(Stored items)

(** Words with one space between each two of them. *)
Definition single_spaced (words : list string) : string :=
  match words with
  | [] => ""
  | w :: rest => w +:+ weave (map (fun a => (" ", a)) rest)
  end.

(** The last character of [s] is white space. *)
Fixpoint ends_with_space (s : string) : bool :=
  match s with
  | EmptyString => false
  | String c EmptyString => Py.isspace c
  | String _ s' => ends_with_space s'
  end.

(** The session's directory is the working directory of the process. *)
Definition consistent {W} (H : Host W) (st : St W) : Prop :=
  os_getcwd H (world st) = Ok (current_dir (self st)).

(** The lines a history of commands is displayed as. *)
Definition history_line (i : nat) (cmd : string) : event :=
  Stdout ("  " +:+ Py.str_of_nat i +:+ ": " +:+ cmd).

Definition is_spawn (e : event) : bool :=
  match e with
  | Spawn _ _ => true
  | _ => false
  end.

Definition is_prompt (e : event) : bool :=
  match e with
  | Prompt _ => true
  | _ => false
  end.

Definition is_stdout (e : event) : bool :=
  match e with
  | Stdout _ => true
  | _ => false
  end.

(** [m] performed [n] times in a row: the value of each call. *)
Fixpoint repeatedly {W A} (n : nat) (m : M W A) : M W (list A) :=
  match n with
  | O => ret []
  | S k => let* a := m in let* l := repeatedly k m in ret (a :: l)
  end.

(** [s] is empty or starts with white space. *)
Definition starts_with_space (s : string) : bool :=
  match s with
  | EmptyString => true
  | String c _ => Py.isspace c
  end.

(** [m] launches no external process. *)
Definition no_spawn {W A} (m : M W A) : Prop :=
  forall st, forallb (fun e => negb (is_spawn e)) (snd (m st)) = true.

(** The state in which a line that was read is executed: the line is taken
    from the input and appended to the history. *)
Definition entered {W} (command : string) (rest : list input_event)
  (st : St W) : St W :=
  {| world := world st;
     self := history_append command (self st);
     stdin := rest |}.

(** What the loop does with the value of [execute_command]. *)
Definition verdict (r : result bool) : status :=
  match r with
  | Ok false => Terminated
  | _ => Running
  end.

Definition report (r : result bool) : list event :=
  match r with
  | Raise e => [Stdout ("Error: " +:+ e)]
  | Ok _ => []
  end.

PROBLEM STATEMENT :: Print only the lines from the top of the data above down to the line holding "Definition is_spawn (e", inclusive.

RESULT OF THE TASK ::
(** Words with one space between each two of them. *)
Definition single_spaced (words : list string) : string :=
  match words with
  | [] => ""
  | w :: rest => w +:+ weave (map (fun a => (" ", a)) rest)
  end.

(** The last character of [s] is white space. *)
Fixpoint ends_with_space (s : string) : bool :=
  match s with
  | EmptyString => false
  | String c EmptyString => Py.isspace c
  | String _ s' => ends_with_space s'
  end.

(** The session's directory is the working directory of the process. *)
Definition consistent {W} (H : Host W) (st : St W) : Prop :=
  os_getcwd H (world st) = Ok (current_dir (self st)).

(** The lines a history of commands is displayed as. *)
Definition history_line (i : nat) (cmd : string) : event :=
  Stdout ("  " +:+ Py.str_of_nat i +:+ ": " +:+ cmd).

Definition is_spawn (e : event) : bool :=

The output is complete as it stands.